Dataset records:
- - - - -
Lemma IndexByte_app_eq a b :
  (0 <= IndexByte (a ++ String "=" b) "=")%Z.
Proof.
  induction a as [|d a IH].
  - simpl. lia.
  - rewrite string_app_String, IndexByte_String. destruct (Ascii.eqb d "="); [lia|]. simpl.
    destruct (IndexByte (a ++ String "=" b) "=" <? 0)%Z eqn:E;
      [apply Z.ltb_lt in E; lia|lia].
Qed.

Lemma sliceTo_prefix name rest :
  sliceTo (name ++ rest) (Z.of_nat (String.length name)) = name.
Proof.
  unfold sliceTo. rewrite Nat2Z.id.
  induction name as [|d name IH]; [by destruct rest|].
  exact (f_equal (String d) IH).
Qed.

(** The name of a flag [setDefaultFlags] adds for a default. *)
Lemma flagName_default name value :
  noByte "="%char name ->
  sliceTo (name ++ "=" ++ value) (IndexByte (name ++ "=" ++ value) "=") = name.
Proof. intros Hn. rewrite IndexByte_name_value by exact Hn. apply sliceTo_prefix. Qed.

Lemma prefix_single a d s :
  String.prefix (String a EmptyString) (String d s) = if ascii_dec a d then true else false.
Proof.
  change (String.prefix (String a EmptyString) (String d s))
    with (if ascii_dec a d then String.prefix EmptyString s else false).
  destruct (ascii_dec a d); [destruct s|]; reflexivity.
Qed.

Lemma validFlag_default name value :
  HasPrefix name "-" = true -> validFlag (name ++ "=" ++ value) = true.
Proof.
  intros Hp. unfold validFlag. apply andb_true_iff. split.
  - unfold HasPrefix in *. destruct name as [|d name]; [discriminate|].
    rewrite string_app_String, prefix_single. rewrite prefix_single in Hp. exact Hp.
  - apply Z.leb_le. apply IndexByte_app_eq.
Qed.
- - - - -
Print out every record, character for character.

Lemma IndexByte_app_eq a b :
  (0 <= IndexByte (a ++ String "=" b) "=")%Z.
Proof.
  induction a as [|d a IH].
  - simpl. lia.
  - rewrite string_app_String, IndexByte_String. destruct (Ascii.eqb d "="); [lia|]. simpl.
    destruct (IndexByte (a ++ String "=" b) "=" <? 0)%Z eqn:E;
      [apply Z.ltb_lt in E; lia|lia].
Qed.

Lemma sliceTo_prefix name rest :
  sliceTo (name ++ rest) (Z.of_nat (String.length name)) = name.
Proof.
  unfold sliceTo. rewrite Nat2Z.id.
  induction name as [|d name IH]; [by destruct rest|].
  exact (f_equal (String d) IH).
Qed.

(** The name of a flag [setDefaultFlags] adds for a default. *)
Lemma flagName_default name value :
  noByte "="%char name ->
  sliceTo (name ++ "=" ++ value) (IndexByte (name ++ "=" ++ value) "=") = name.
Proof. intros Hn. rewrite IndexByte_name_value by exact Hn. apply sliceTo_prefix. Qed.

Lemma prefix_single a d s :
  String.prefix (String a EmptyString) (String d s) = if ascii_dec a d then true else false.
Proof.
  change (String.prefix (String a EmptyString) (String d s))
    with (if ascii_dec a d then String.prefix EmptyString s else false).
  destruct (ascii_dec a d); [destruct s|]; reflexivity.
Qed.

Lemma validFlag_default name value :
  HasPrefix name "-" = true -> validFlag (name ++ "=" ++ value) = true.
Proof.
  intros Hp. unfold validFlag. apply andb_true_iff. split.
  - unfold HasPrefix in *. destruct name as [|d name]; [discriminate|].
    rewrite string_app_String, prefix_single. rewrite prefix_single in Hp. exact Hp.
  - apply Z.leb_le. apply IndexByte_app_eq.
Qed.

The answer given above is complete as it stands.